*WHAT IS NEEDED*. Show, from the records below, all lines that contain the word "exact".

++++++++++

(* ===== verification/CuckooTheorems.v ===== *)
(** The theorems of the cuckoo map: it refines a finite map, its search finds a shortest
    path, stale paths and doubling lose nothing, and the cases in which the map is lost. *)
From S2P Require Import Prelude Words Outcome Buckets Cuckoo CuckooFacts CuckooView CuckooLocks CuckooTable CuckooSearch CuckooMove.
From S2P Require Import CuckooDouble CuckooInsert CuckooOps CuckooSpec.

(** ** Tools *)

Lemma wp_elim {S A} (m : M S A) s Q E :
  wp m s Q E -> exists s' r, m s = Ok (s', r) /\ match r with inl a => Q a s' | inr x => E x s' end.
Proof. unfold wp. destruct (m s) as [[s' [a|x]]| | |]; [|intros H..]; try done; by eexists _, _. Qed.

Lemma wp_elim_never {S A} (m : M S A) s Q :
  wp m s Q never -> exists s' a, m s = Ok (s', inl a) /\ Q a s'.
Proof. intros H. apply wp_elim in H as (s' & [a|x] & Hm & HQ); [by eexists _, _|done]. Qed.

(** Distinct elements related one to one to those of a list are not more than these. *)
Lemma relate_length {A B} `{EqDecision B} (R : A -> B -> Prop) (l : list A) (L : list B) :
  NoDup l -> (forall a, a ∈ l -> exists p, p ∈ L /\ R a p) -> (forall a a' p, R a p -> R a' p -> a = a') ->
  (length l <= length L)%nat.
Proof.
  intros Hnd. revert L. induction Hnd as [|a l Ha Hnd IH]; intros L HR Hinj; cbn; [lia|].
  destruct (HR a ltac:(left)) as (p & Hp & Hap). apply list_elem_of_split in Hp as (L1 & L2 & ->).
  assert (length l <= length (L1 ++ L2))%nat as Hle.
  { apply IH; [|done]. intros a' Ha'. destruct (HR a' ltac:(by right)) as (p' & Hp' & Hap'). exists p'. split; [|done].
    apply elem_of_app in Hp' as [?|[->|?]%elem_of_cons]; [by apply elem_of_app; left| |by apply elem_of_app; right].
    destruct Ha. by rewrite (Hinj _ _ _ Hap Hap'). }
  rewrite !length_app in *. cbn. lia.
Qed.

++++++++++

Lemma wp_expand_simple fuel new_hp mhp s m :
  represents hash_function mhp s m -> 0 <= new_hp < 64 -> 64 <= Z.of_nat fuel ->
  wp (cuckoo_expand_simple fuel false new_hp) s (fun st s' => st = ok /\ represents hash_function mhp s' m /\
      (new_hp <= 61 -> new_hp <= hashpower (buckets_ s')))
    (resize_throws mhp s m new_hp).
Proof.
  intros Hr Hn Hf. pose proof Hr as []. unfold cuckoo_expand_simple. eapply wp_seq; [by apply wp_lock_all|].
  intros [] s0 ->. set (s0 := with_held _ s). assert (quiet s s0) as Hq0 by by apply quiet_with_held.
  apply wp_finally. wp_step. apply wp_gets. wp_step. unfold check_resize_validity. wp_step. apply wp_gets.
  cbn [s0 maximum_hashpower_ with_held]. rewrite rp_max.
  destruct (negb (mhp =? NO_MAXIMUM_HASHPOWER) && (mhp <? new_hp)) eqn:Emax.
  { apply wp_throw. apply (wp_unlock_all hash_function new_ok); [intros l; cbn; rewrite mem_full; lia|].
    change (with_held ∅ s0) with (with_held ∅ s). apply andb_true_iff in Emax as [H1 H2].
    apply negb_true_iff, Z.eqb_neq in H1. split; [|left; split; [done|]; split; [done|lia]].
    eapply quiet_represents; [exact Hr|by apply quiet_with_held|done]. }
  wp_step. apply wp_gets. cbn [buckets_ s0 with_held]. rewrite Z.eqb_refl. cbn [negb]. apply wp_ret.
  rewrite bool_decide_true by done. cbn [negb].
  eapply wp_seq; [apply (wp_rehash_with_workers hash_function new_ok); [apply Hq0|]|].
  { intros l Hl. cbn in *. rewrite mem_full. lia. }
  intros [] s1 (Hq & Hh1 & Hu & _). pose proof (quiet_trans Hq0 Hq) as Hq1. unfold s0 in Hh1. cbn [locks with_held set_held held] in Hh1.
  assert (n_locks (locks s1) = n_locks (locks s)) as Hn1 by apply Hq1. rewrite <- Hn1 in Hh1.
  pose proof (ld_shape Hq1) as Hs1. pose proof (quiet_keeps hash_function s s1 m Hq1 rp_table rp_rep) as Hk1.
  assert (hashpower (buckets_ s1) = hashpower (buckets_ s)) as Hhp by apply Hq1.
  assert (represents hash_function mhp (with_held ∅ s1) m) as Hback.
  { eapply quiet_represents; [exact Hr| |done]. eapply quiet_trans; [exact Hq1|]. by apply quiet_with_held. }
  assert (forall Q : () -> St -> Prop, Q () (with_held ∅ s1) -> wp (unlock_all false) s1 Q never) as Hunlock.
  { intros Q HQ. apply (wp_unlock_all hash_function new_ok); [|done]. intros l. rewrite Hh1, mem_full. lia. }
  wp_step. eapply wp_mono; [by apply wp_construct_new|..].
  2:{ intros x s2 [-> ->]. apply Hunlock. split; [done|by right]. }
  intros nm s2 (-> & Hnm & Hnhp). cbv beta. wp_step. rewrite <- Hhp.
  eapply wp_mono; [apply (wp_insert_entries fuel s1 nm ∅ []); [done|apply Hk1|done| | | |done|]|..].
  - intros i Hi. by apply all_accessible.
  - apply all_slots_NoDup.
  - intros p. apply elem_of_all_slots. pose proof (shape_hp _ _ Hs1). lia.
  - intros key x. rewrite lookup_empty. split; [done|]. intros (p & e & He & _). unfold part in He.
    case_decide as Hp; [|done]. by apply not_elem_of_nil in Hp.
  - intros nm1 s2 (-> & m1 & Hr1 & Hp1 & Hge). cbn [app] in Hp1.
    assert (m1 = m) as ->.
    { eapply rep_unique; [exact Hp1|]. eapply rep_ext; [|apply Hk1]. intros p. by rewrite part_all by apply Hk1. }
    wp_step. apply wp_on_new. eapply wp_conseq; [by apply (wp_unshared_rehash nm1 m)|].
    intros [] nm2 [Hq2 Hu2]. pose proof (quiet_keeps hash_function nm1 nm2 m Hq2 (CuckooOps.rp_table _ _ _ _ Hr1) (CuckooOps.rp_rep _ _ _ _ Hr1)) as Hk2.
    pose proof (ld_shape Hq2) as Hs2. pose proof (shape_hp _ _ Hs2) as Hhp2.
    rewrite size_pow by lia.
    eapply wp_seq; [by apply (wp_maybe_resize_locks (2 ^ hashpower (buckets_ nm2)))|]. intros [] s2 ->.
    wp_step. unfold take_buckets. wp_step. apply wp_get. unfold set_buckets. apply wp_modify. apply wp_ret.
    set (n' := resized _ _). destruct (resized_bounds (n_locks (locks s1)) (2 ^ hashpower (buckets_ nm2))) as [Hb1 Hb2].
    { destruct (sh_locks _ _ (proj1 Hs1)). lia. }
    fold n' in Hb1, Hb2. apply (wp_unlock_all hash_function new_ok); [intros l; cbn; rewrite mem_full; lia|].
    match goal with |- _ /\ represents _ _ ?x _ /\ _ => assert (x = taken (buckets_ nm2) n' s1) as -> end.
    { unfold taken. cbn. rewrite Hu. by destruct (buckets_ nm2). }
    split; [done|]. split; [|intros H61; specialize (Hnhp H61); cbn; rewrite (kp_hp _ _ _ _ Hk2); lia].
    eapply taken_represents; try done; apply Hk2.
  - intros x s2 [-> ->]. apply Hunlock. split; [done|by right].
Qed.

++++++++++

*RESPONSE AREA*.
    eapply quiet_represents; [exact Hr|by apply quiet_with_held|done]. }
  { eapply quiet_represents; [exact Hr| |done]. eapply quiet_trans; [exact Hq1|]. by apply quiet_with_held. }
    { eapply rep_unique; [exact Hp1|]. eapply rep_ext; [|apply Hk1]. intros p. by rewrite part_all by apply Hk1. }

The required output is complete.